Monday, October 31, 2005, 9:00 am, Room 210

Session: Nanowires
Presenter: M. Yun, University of Pittsburgh
Authors: M. Yun, University of Pittsburgh
C. Lee, Jet Propulsion Laboratory
R. Vasquez, Jet Propulsion Laboratory
N. Myung, University of California at Riverside
J. Wang, University of California at Los Angeles
H. Monbouquette, University of California at Los Angeles
A. Mulchandani, University of California at Riverside
Correspondent: Click to Email
Single Palladium (Pd), Polyaniline(PANI), and Polypyrrole(PPY) nanowires from 70 nm to 300 nm in diameter and up to 7 µ in length have been synthesized using e-beam lithography and electrodeposition. This fabrication method enables the use of various materials for single nanowire sensors, such as polymers, metal oxides, and semiconductors. These fabricated Pd nanowires are used to sense hydrogen gases and have achieved a sensitivity of 0.02% H2. In addition, we have observed that the resistance of the 200 nm wide avidin-functionalized PPY nanowires increased rapidly to a constant value upon addition of 1 nM of the biotin-DNA conjugate and the resistance increased with increasing concentrations up to 100 nM. At last, we will present that arrays of nanowires with controlled dimensions are fabricated on substrates, optionally as integral parts of multilayer structures, by means of a high-yield process based on ion milling on steps (IMOS).

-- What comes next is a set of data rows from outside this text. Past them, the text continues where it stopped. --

(* ===== verification/JoinPart.v ===== *)
(** * JOIN, PART and NAMES ([src/commands/joinpart.c], [src/commands/names.c], the
    NAMES reply of [src/commands/common.c]) *)

From S2P Require Import Prelude CString Modes HashTable MaskMatch Output World Channel Invariant Policy Numerics Ircv3 Presence Env Cloak Register Services.

Definition IRC_JOIN_REDIRECT_MAX : nat := 4.
Definition IRC_DEFAULT_PART_REASON : cstr := "Leaving".
Definition IRC_NAMES_PUBLIC_MARKER : ascii := "=".
Definition IRC_NAMES_PRIVATE_MARKER : ascii := "*".

(** ** The NAMES reply *)

(** A member as listed: its prefix and nickname, unless longer than a token. *)
Definition member_token (w : World) (m : ChannelMember) : option cstr :=
  let prefix := channel_privilege_prefix (m_privileges m) in
  let nick := cl_nick (the_client w (m_client m)) in
  let token := if Ascii.eqb prefix NUL then nick else prefix :: nick in
  if IRC_NICK_MAX + 2 <=? length token then None else Some token.

(** The lines sent while going through the members, and the unfinished last one. *)
Fixpoint names_chunks (fits : cstr → bool) (names : cstr) (tokens : list cstr) : list cstr * cstr :=
  match tokens with
  | [] => ([], names)
  | token :: rest =>
      let candidate := names ++ (if empty names then [] else lit " ") ++ token in
      if (length candidate <? IRC_LINE_CONTENT_MAX + 1) && fits candidate
      then names_chunks fits candidate rest
      else let '(sent, final) := names_chunks fits token rest in
           ((if empty names then [] else [names]) ++ sent, final)
  end.

Definition names_payload_fits (cfg : ServerConfig) (K : Client) (marker : ascii) (C : Channel) (names : cstr) : bool :=
  length (format RPL_NAMREPLY [server_name cfg; cl_nick K; [marker]; ch_name C; names]) <=? IRC_LINE_CONTENT_MAX.

Definition send_names_chunk (c : ptr) (marker : ascii) (C : Channel) (names : cstr) : M unit :=
  cfg ← config;
  K ← client c;
  tell c RPL_NAMREPLY [server_name cfg; cl_nick K; [marker]; ch_name C; names].

(** Everything one NAMES reply sends before the end-of-list line. *)
Definition names_lines (w : World) (c : ptr) (marker : ascii) (C : Channel) : list cstr :=
  let '(sent, final) := names_chunks (names_payload_fits (w_config w) (the_client w c) marker C) []
                          (omap (member_token w) (ch_members C)) in
  sent ++ (if negb (empty final) || (ch_member_count C =? 0) then [final] else []).

Definition command_send_names (ch c : ptr) : M unit :=
  C ← channel ch;
  cfg ← config;
  K ← client c;
  let marker := if Ascii.eqb (char0 (ch_name C)) "&" then IRC_NAMES_PRIVATE_MARKER else IRC_NAMES_PUBLIC_MARKER in
  lines ← gets (λ w, names_lines w c marker C);
  for_each lines (λ names, send_names_chunk c marker C names) ;;
  tell c RPL_ENDOFNAMES [server_name cfg; cl_nick K; ch_name C].

(** The NAMES command stops when the output queue overflows; [false] then. *)
Fixpoint send_names_chunks (c : ptr) (marker : ascii) (C : Channel) (lines : list cstr) : M bool :=
  match lines with
  | [] => mret true
  | names :: rest =>
      send_names_chunk c marker C names ;;
      full ← overflowed c;
      if full : bool then mret false else send_names_chunks c marker C rest
  end.

Definition send_names_for_channel (c ch : ptr) : M unit :=
  C ← channel ch;
  cfg ← config;
  K ← client c;
  let done := tell c RPL_ENDOFNAMES [server_name cfg; cl_nick K; ch_name C] in
  if negb (visibility_names_channel K c C) then done else
  let marker := if channel_mode_has (ch_modes C) CHANNEL_MODE_SECRET then "@"%char
                else if channel_mode_has (ch_modes C) CHANNEL_MODE_PRIVATE || Ascii.eqb (char0 (ch_name C)) "&"
                then IRC_NAMES_PRIVATE_MARKER else IRC_NAMES_PUBLIC_MARKER in
  lines ← gets (λ w, names_lines w c marker C);
  ok ← send_names_chunks c marker C lines;
  if ok : bool then done else mret tt.

(** A numeric that quotes what the client typed, cut so that the line fits. *)
Definition send_query_numeric (c : ptr) (fmt : cstr) (query : cstr) : M unit :=
  cfg ← config;
  K ← client c;
  let base_length := length (format fmt [server_name cfg; cl_nick K; []]) in
  if IRC_LINE_CONTENT_MAX <? base_length then mret tt else
  tell c fmt [server_name cfg; cl_nick K; take (IRC_LINE_CONTENT_MAX - base_length) query].

Definition send_end_of_names_query (c : ptr) (query : cstr) : M unit :=
  send_query_numeric c ":%s 366 %s %.*s :End of /NAMES list." query.

(** The walk over the table: one chain, then the chains in turn; the overflow test
    ends both. *)
Fixpoint names_chain (c : ptr) (entries : list ptr) : M unit :=
  match entries with
  | [] => mret tt
  | ch :: rest =>
      C ← channel ch;
      K ← client c;
      if visibility_names_channel K c C then
        send_names_for_channel c ch ;;
        full ← overflowed c;
        if full : bool then mret tt else names_chain c rest
      else names_chain c rest
  end.

Fixpoint names_buckets (c : ptr) (chains : list (list ptr)) : M unit :=
  match chains with
  | [] => mret tt
  | chain :: rest =>
      full ← overflowed c;
      if full : bool then mret tt else names_chain c chain ;; names_buckets c rest
  end.

Definition command_names (c : ptr) (params : option cstr) : M CommandResult :=
  u ← command_require_registered c;
  if u : bool then keep else
  match (params ← params; (strtok " ," params).1) with
  | Some name =>
      found ← find_channel name;
      match found with
      | Some ch => send_names_for_channel c ch ;; keep
      | None => send_end_of_names_query c name ;; keep
      end
  | None =>
      chains ← gets (λ w, map (map snd) (buckets (w_channels_by_name w)));
      names_buckets c chains ;; keep
  end.

(** ** JOIN *)

Definition send_no_such_channel_query (c : ptr) (query : option cstr) : M unit :=
  send_query_numeric c ":%s 403 %s %.*s :No such channel" (default (lit "*") query).

(** What JOIN decides about a client [K] and a channel [C] in its present state. *)
Inductive JoinDecision := Refuse (numeric : cstr) | Redirect (target : cstr) | Admit.

Definition join_banned (sp : ChannelPrivilegeSet) (C : Channel) (K : Client) : bool :=
  if channel_privilege_has sp CHANNEL_PRIV_OWNER then false else
  if channel_privilege_has sp CHANNEL_PRIV_PROTECTED then channel_client_is_banned_protected C K
  else channel_client_is_banned C K.

(** [may_redirect]: the depth limit is not reached. *)
Definition join_decision (time : Z) (may_redirect : bool) (sp : ChannelPrivilegeSet) (key : option cstr)
    (C : Channel) (K : Client) : JoinDecision :=
  let redirect_to target numeric :=
    if negb (empty target) && may_redirect && channel_name_valid target then Redirect target else Refuse numeric in
  if negb (empty (ch_key C)) && negb (match key with Some k => streq (ch_key C) k | None => false end)
  then Refuse ERR_BADCHANNELKEY else
  if join_banned sp C K then redirect_to (ch_ban_redirect C) ERR_BANNEDFROMCHAN else
  if negb (ch_user_limit C =? 0)%Z && (ch_user_limit C <=? Z.of_nat (ch_member_count C))%Z
  then redirect_to (ch_limit_redirect C) ERR_CHANNELISFULL else
  if channel_mode_has (ch_modes C) CHANNEL_MODE_REGONLY_JOIN && negb (client_mode_has (cl_modes K) CLIENT_MODE_REGISTERED)
  then Refuse ERR_NEEDREGGEDNICK else
  if channel_mode_has (ch_modes C) CHANNEL_MODE_OPER_ONLY &&
     negb (client_mode_has (cl_modes K) (N.lor CLIENT_MODE_OPER CLIENT_MODE_NETADMIN))
  then Refuse ERR_520 else
  if channel_mode_has (ch_modes C) CHANNEL_MODE_ADMIN_ONLY && negb (client_mode_has (cl_modes K) CLIENT_MODE_NETADMIN)
  then Refuse ERR_519 else
  if channel_mode_has (ch_modes C) CHANNEL_MODE_SECURE_ONLY && negb (client_mode_has (cl_modes K) CLIENT_MODE_SECURE)
  then Refuse ERR_SECUREONLYCHAN else
  if channel_mode_has (ch_modes C) CHANNEL_MODE_INVITE_ONLY && negb (channel_invite_has C (cl_id K)) &&
     negb (channel_client_is_invex C K)
  then Refuse ERR_INVITEONLYCHAN else
  if negb (channel_join_throttle_allows time C) then Refuse ERR_TOOMANYJOINS else Admit.

Section Join.
Context `{S : Services}.

(** The last steps of a JOIN that was admitted; [invited] and [sp] as found before. *)
Definition join_announce (ch c : ptr) : M unit :=
  ircv3_broadcast_join ch c ;;
  ircv3_away_notify_join ch c ;;
  channel_log_join ch c ;;
  cfg ← config;
  K ← client c;
  C ← channel ch;
  (if empty (ch_topic C) then tell c RPL_NOTOPIC [server_name cfg; cl_nick K; ch_name C]
   else
     tell c RPL_TOPIC [server_name cfg; cl_nick K; ch_name C; ch_topic C] ;;
     tell c RPL_TOPICWHOTIME [server_name cfg; cl_nick K; ch_name C; ch_topic_setter C;
                              dec (ch_topic_time C mod 2 ^ 64)]) ;;
  when (negb (empty (ch_chanserv_greeting C)))
    (tell c ":ChanServ!service@%s NOTICE %s :%s" [server_name cfg; cl_nick K; ch_chanserv_greeting C]) ;;
  command_send_names ch c.

Definition join_privileges (ch c : ptr) (first_member : bool) (sp : ChannelPrivilegeSet) : M unit :=
  C ← channel ch;
  let registered := channel_mode_has (ch_modes C) CHANNEL_MODE_REGISTERED in
  when (first_member && negb registered)
    (_ ← channel_add_privileges ch c (N.lor CHANNEL_PRIV_OWNER CHANNEL_PRIV_OPERATOR); mret tt) ;;
  when (registered && negb (sp =? 0)%N) (_ ← channel_set_service_privileges ch c sp; mret tt) ;;
  when registered (chanserv_sync_channel_privileges ch).

Definition join_admit (ch c : ptr) (invited : bool) (sp : ChannelPrivilegeSet) : M unit :=
  C ← channel ch;
  K ← client c;
  let first_member := ch_member_count C =? 0 in
  rc ← channel_add_client ch c;
  if (rc <? 0)%Z then mret tt else
  t ← now;
  upd_channel ch (channel_join_throttle_record t) ;;
  when invited (_ ← channel_invite_consume ch (cl_id K); mret tt) ;;
  join_privileges ch c first_member sp ;;
  join_announce ch c.

(** Looks the channel up or creates it; the flag says that it was created. *)
Definition join_channel (c : ptr) (name : cstr) : M (option (ptr * bool)) :=
  found ← find_channel name;
  match found with
  | Some ch => mret (Some (ch, false))
  | None =>
      cfg ← config;
      K ← client c;
      n ← gets w_channel_count;
      if max_channels cfg <=? n then
        tell c ":%s NOTICE %s :Cannot create %s: server channel limit reached (%zu)"
          [server_name cfg; cl_nick K; name; dec_nat (max_channels cfg)] ;;
        snotice_broadcast SNOTICE_FLOOD
          "Channel creation rejected for %s (nick=%s): global channel limit reached (%zu/%zu)"
          [name; cl_nick K; dec_nat n; dec_nat (max_channels cfg)] ;;
        mret None
      else
        ch ← server_get_or_create_channel name;
        mret (p ← ch; Some (p, true))
  end.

To demonstrate the utility of functionalized IMOS nanowires as sensors, we have successfully demonstrated Pt nanowire array and precisely assembled glucose oxide (GOx) on Pt nanowire array by co-deposition with electropolymerized PPY. A mixture of GOx and pyrrole is used in PBS solution for electrochemical polymer formation and GOx immobilization. It has been verified by measuring the current sensitivity of 0.3 nA/mM to the glucose with IMOS Pt nanowires.